Your assignment ▸
There is material below. Print exactly the lines starting at the line with "(kf_field <$> filters))" and ending at the line with "negb (freshness_valid freshness_requirement);", ends included, and no others.

-*-

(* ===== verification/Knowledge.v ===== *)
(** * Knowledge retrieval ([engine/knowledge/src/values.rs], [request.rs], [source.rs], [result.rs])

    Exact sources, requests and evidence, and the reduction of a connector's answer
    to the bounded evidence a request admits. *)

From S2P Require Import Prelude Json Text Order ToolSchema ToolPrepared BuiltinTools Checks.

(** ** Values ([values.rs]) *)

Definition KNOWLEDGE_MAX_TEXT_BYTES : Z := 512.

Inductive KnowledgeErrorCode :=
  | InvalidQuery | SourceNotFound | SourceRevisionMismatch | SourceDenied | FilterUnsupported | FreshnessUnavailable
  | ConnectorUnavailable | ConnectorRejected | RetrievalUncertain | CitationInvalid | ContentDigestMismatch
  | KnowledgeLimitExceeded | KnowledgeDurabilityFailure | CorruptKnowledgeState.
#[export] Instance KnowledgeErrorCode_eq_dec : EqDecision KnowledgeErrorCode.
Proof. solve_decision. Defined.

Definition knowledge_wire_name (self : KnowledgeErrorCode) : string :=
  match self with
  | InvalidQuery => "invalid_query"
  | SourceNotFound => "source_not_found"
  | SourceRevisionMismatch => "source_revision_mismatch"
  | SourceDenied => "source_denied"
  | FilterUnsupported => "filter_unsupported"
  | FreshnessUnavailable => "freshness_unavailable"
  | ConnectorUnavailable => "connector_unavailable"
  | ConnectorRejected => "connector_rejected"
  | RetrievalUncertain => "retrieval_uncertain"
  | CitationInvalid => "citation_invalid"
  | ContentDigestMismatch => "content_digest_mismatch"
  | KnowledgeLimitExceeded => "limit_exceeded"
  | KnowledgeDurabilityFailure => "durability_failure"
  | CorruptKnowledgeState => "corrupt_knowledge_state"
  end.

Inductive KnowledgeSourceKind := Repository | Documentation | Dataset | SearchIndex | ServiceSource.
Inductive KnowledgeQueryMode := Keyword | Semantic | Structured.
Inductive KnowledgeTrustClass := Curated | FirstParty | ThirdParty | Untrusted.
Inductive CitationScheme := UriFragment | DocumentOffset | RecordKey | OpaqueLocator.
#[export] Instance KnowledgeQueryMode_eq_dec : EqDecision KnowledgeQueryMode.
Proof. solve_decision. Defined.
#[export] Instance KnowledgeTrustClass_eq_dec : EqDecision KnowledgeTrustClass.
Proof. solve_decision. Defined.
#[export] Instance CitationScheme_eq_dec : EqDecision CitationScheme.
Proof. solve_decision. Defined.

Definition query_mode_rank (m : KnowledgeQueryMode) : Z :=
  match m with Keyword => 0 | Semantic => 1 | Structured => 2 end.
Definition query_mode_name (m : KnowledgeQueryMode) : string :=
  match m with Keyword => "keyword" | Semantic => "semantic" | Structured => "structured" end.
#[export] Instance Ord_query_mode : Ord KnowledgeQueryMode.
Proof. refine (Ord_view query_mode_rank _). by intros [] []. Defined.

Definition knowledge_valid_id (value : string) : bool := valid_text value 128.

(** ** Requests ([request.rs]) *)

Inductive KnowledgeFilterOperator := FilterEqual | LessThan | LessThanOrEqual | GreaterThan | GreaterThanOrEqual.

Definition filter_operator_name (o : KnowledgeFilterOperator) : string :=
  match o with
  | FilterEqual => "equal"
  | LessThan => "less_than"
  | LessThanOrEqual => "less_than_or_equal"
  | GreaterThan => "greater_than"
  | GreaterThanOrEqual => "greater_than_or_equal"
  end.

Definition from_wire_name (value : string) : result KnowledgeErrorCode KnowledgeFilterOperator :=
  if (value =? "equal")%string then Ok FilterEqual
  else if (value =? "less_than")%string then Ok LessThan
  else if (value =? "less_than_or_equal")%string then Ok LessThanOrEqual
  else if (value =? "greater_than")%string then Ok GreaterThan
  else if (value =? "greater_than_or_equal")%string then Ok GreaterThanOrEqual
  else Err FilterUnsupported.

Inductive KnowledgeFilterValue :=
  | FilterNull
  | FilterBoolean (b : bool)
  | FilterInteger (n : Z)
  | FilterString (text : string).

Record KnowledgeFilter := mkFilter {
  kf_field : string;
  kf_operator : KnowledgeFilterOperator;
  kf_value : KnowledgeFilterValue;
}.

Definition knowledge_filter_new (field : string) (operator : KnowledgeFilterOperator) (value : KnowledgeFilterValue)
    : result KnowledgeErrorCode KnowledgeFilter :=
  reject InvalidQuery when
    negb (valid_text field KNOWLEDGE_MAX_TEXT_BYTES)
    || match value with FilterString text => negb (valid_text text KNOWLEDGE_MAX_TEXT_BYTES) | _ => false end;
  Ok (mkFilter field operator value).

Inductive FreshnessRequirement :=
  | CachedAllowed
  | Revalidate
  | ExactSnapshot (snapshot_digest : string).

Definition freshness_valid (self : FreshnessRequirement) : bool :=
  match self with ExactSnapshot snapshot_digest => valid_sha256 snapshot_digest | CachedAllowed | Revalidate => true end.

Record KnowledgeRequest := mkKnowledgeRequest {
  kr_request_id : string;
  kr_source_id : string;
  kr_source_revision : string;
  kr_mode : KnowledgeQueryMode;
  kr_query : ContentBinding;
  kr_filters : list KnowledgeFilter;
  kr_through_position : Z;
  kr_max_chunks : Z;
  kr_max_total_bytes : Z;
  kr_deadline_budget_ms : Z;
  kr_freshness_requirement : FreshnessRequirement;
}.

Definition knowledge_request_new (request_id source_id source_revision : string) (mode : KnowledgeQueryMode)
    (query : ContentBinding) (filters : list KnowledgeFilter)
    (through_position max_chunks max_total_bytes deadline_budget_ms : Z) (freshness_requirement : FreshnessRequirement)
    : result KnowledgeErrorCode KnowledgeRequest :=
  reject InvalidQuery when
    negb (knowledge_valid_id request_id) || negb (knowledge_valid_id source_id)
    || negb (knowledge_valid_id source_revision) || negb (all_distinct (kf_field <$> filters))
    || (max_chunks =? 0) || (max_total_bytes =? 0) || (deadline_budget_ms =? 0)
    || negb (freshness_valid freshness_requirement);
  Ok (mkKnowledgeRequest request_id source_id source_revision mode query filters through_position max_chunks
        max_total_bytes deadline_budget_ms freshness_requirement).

-*-

Result of this task ▸
    || negb (knowledge_valid_id source_revision) || negb (all_distinct (kf_field <$> filters))
    || (max_chunks =? 0) || (max_total_bytes =? 0) || (deadline_budget_ms =? 0)
    || negb (freshness_valid freshness_requirement);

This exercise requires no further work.